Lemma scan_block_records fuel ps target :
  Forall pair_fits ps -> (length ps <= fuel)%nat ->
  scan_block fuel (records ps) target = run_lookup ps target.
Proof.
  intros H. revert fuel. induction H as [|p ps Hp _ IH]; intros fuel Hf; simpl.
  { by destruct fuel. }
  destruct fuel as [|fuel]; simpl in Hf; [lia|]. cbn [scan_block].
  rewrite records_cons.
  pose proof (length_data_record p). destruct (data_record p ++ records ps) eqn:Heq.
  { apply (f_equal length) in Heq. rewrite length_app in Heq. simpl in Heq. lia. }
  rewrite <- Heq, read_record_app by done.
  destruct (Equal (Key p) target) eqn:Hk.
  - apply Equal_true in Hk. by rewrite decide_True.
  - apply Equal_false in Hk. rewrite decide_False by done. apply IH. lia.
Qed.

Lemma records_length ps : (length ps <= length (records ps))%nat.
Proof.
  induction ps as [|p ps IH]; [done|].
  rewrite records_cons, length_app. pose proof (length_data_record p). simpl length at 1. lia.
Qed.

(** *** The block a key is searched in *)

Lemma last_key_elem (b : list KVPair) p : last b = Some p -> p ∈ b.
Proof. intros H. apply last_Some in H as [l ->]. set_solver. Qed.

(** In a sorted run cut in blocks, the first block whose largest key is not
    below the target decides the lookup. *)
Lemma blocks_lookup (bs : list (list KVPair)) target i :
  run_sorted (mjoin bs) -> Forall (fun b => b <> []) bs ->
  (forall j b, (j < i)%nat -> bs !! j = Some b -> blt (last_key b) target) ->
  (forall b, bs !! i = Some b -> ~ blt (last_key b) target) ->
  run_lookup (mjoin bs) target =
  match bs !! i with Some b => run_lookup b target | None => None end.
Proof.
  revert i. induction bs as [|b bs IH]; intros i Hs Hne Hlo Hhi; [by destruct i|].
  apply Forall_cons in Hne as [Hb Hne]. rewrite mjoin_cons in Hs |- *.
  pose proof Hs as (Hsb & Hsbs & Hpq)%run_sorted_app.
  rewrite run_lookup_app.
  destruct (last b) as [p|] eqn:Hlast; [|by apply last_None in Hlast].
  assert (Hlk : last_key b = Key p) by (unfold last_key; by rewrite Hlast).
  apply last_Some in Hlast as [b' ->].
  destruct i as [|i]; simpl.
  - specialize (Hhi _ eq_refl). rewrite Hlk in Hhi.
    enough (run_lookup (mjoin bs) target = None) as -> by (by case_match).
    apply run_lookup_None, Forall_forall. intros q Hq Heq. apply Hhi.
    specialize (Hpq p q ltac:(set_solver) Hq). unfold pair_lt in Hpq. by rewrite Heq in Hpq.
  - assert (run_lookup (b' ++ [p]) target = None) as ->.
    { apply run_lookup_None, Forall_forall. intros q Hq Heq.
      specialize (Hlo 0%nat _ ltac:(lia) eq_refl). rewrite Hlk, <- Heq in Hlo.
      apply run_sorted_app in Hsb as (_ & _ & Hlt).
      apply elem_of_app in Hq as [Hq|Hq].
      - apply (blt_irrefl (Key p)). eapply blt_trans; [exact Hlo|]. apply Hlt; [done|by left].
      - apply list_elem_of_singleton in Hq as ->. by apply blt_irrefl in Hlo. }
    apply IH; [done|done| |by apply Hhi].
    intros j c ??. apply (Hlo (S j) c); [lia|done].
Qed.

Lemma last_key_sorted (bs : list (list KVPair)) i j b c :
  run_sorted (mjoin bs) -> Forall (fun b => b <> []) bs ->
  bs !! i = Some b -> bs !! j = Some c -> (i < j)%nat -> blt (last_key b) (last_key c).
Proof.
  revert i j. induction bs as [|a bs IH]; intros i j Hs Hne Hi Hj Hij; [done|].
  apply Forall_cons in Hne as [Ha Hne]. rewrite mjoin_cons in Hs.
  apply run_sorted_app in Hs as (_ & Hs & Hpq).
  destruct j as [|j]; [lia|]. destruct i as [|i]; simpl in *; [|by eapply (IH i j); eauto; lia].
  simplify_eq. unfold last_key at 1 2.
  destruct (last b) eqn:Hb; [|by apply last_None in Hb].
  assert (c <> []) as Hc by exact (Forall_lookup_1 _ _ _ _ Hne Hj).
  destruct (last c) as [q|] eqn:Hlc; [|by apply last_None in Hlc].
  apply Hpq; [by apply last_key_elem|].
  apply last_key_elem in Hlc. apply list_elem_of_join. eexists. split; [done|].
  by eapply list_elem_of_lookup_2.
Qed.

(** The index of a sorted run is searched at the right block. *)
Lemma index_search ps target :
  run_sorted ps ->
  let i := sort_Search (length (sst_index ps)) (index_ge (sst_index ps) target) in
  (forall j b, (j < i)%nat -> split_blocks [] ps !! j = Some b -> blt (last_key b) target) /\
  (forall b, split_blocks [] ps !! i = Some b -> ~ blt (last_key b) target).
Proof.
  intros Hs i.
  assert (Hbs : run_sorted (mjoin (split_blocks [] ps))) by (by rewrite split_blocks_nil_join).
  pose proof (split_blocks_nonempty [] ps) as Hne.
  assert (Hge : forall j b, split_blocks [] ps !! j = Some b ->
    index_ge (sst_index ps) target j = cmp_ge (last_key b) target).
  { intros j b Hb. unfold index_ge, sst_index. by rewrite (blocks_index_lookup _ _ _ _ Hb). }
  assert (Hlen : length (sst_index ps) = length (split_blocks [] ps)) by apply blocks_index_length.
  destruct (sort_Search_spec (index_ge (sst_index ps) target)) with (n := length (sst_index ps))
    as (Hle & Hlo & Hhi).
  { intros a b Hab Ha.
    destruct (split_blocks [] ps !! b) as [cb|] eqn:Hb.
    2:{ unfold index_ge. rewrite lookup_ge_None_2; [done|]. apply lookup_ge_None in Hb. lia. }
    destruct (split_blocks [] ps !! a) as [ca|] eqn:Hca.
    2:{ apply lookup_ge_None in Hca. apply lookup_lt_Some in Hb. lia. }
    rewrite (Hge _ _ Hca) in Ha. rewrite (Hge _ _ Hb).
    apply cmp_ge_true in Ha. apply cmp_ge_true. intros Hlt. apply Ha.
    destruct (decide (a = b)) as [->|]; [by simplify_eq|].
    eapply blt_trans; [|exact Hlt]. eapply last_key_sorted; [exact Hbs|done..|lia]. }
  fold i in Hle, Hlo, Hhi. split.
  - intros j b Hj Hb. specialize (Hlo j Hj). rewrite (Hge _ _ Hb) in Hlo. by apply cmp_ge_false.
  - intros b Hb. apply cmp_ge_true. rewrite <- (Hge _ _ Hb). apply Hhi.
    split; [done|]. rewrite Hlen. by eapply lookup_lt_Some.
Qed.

◆ WHAT THE TASK ASKS ◆
Please set down the material above once more, word for word.

◆ ANSWER FOR THE TASK ◆
Lemma scan_block_records fuel ps target :
  Forall pair_fits ps -> (length ps <= fuel)%nat ->
  scan_block fuel (records ps) target = run_lookup ps target.
Proof.
  intros H. revert fuel. induction H as [|p ps Hp _ IH]; intros fuel Hf; simpl.
  { by destruct fuel. }
  destruct fuel as [|fuel]; simpl in Hf; [lia|]. cbn [scan_block].
  rewrite records_cons.
  pose proof (length_data_record p). destruct (data_record p ++ records ps) eqn:Heq.
  { apply (f_equal length) in Heq. rewrite length_app in Heq. simpl in Heq. lia. }
  rewrite <- Heq, read_record_app by done.
  destruct (Equal (Key p) target) eqn:Hk.
  - apply Equal_true in Hk. by rewrite decide_True.
  - apply Equal_false in Hk. rewrite decide_False by done. apply IH. lia.
Qed.

Lemma records_length ps : (length ps <= length (records ps))%nat.
Proof.
  induction ps as [|p ps IH]; [done|].
  rewrite records_cons, length_app. pose proof (length_data_record p). simpl length at 1. lia.
Qed.

(** *** The block a key is searched in *)

Lemma last_key_elem (b : list KVPair) p : last b = Some p -> p ∈ b.
Proof. intros H. apply last_Some in H as [l ->]. set_solver. Qed.

(** In a sorted run cut in blocks, the first block whose largest key is not
    below the target decides the lookup. *)
Lemma blocks_lookup (bs : list (list KVPair)) target i :
  run_sorted (mjoin bs) -> Forall (fun b => b <> []) bs ->
  (forall j b, (j < i)%nat -> bs !! j = Some b -> blt (last_key b) target) ->
  (forall b, bs !! i = Some b -> ~ blt (last_key b) target) ->
  run_lookup (mjoin bs) target =
  match bs !! i with Some b => run_lookup b target | None => None end.
Proof.
  revert i. induction bs as [|b bs IH]; intros i Hs Hne Hlo Hhi; [by destruct i|].
  apply Forall_cons in Hne as [Hb Hne]. rewrite mjoin_cons in Hs |- *.
  pose proof Hs as (Hsb & Hsbs & Hpq)%run_sorted_app.
  rewrite run_lookup_app.
  destruct (last b) as [p|] eqn:Hlast; [|by apply last_None in Hlast].
  assert (Hlk : last_key b = Key p) by (unfold last_key; by rewrite Hlast).
  apply last_Some in Hlast as [b' ->].
  destruct i as [|i]; simpl.
  - specialize (Hhi _ eq_refl). rewrite Hlk in Hhi.
    enough (run_lookup (mjoin bs) target = None) as -> by (by case_match).
    apply run_lookup_None, Forall_forall. intros q Hq Heq. apply Hhi.
    specialize (Hpq p q ltac:(set_solver) Hq). unfold pair_lt in Hpq. by rewrite Heq in Hpq.
  - assert (run_lookup (b' ++ [p]) target = None) as ->.
    { apply run_lookup_None, Forall_forall. intros q Hq Heq.
      specialize (Hlo 0%nat _ ltac:(lia) eq_refl). rewrite Hlk, <- Heq in Hlo.
      apply run_sorted_app in Hsb as (_ & _ & Hlt).
      apply elem_of_app in Hq as [Hq|Hq].
      - apply (blt_irrefl (Key p)). eapply blt_trans; [exact Hlo|]. apply Hlt; [done|by left].
      - apply list_elem_of_singleton in Hq as ->. by apply blt_irrefl in Hlo. }
    apply IH; [done|done| |by apply Hhi].
    intros j c ??. apply (Hlo (S j) c); [lia|done].
Qed.

Lemma last_key_sorted (bs : list (list KVPair)) i j b c :
  run_sorted (mjoin bs) -> Forall (fun b => b <> []) bs ->
  bs !! i = Some b -> bs !! j = Some c -> (i < j)%nat -> blt (last_key b) (last_key c).
Proof.
  revert i j. induction bs as [|a bs IH]; intros i j Hs Hne Hi Hj Hij; [done|].
  apply Forall_cons in Hne as [Ha Hne]. rewrite mjoin_cons in Hs.
  apply run_sorted_app in Hs as (_ & Hs & Hpq).
  destruct j as [|j]; [lia|]. destruct i as [|i]; simpl in *; [|by eapply (IH i j); eauto; lia].
  simplify_eq. unfold last_key at 1 2.
  destruct (last b) eqn:Hb; [|by apply last_None in Hb].
  assert (c <> []) as Hc by exact (Forall_lookup_1 _ _ _ _ Hne Hj).
  destruct (last c) as [q|] eqn:Hlc; [|by apply last_None in Hlc].
  apply Hpq; [by apply last_key_elem|].
  apply last_key_elem in Hlc. apply list_elem_of_join. eexists. split; [done|].
  by eapply list_elem_of_lookup_2.
Qed.

(** The index of a sorted run is searched at the right block. *)
Lemma index_search ps target :
  run_sorted ps ->
  let i := sort_Search (length (sst_index ps)) (index_ge (sst_index ps) target) in
  (forall j b, (j < i)%nat -> split_blocks [] ps !! j = Some b -> blt (last_key b) target) /\
  (forall b, split_blocks [] ps !! i = Some b -> ~ blt (last_key b) target).
Proof.
  intros Hs i.
  assert (Hbs : run_sorted (mjoin (split_blocks [] ps))) by (by rewrite split_blocks_nil_join).
  pose proof (split_blocks_nonempty [] ps) as Hne.
  assert (Hge : forall j b, split_blocks [] ps !! j = Some b ->
    index_ge (sst_index ps) target j = cmp_ge (last_key b) target).
  { intros j b Hb. unfold index_ge, sst_index. by rewrite (blocks_index_lookup _ _ _ _ Hb). }
  assert (Hlen : length (sst_index ps) = length (split_blocks [] ps)) by apply blocks_index_length.
  destruct (sort_Search_spec (index_ge (sst_index ps) target)) with (n := length (sst_index ps))
    as (Hle & Hlo & Hhi).
  { intros a b Hab Ha.
    destruct (split_blocks [] ps !! b) as [cb|] eqn:Hb.
    2:{ unfold index_ge. rewrite lookup_ge_None_2; [done|]. apply lookup_ge_None in Hb. lia. }
    destruct (split_blocks [] ps !! a) as [ca|] eqn:Hca.
    2:{ apply lookup_ge_None in Hca. apply lookup_lt_Some in Hb. lia. }
    rewrite (Hge _ _ Hca) in Ha. rewrite (Hge _ _ Hb).
    apply cmp_ge_true in Ha. apply cmp_ge_true. intros Hlt. apply Ha.
    destruct (decide (a = b)) as [->|]; [by simplify_eq|].
    eapply blt_trans; [|exact Hlt]. eapply last_key_sorted; [exact Hbs|done..|lia]. }
  fold i in Hle, Hlo, Hhi. split.
  - intros j b Hj Hb. specialize (Hlo j Hj). rewrite (Hge _ _ Hb) in Hlo. by apply cmp_ge_false.
  - intros b Hb. apply cmp_ge_true. rewrite <- (Hge _ _ Hb). apply Hhi.
    split; [done|]. rewrite Hlen. by eapply lookup_lt_Some.
Qed.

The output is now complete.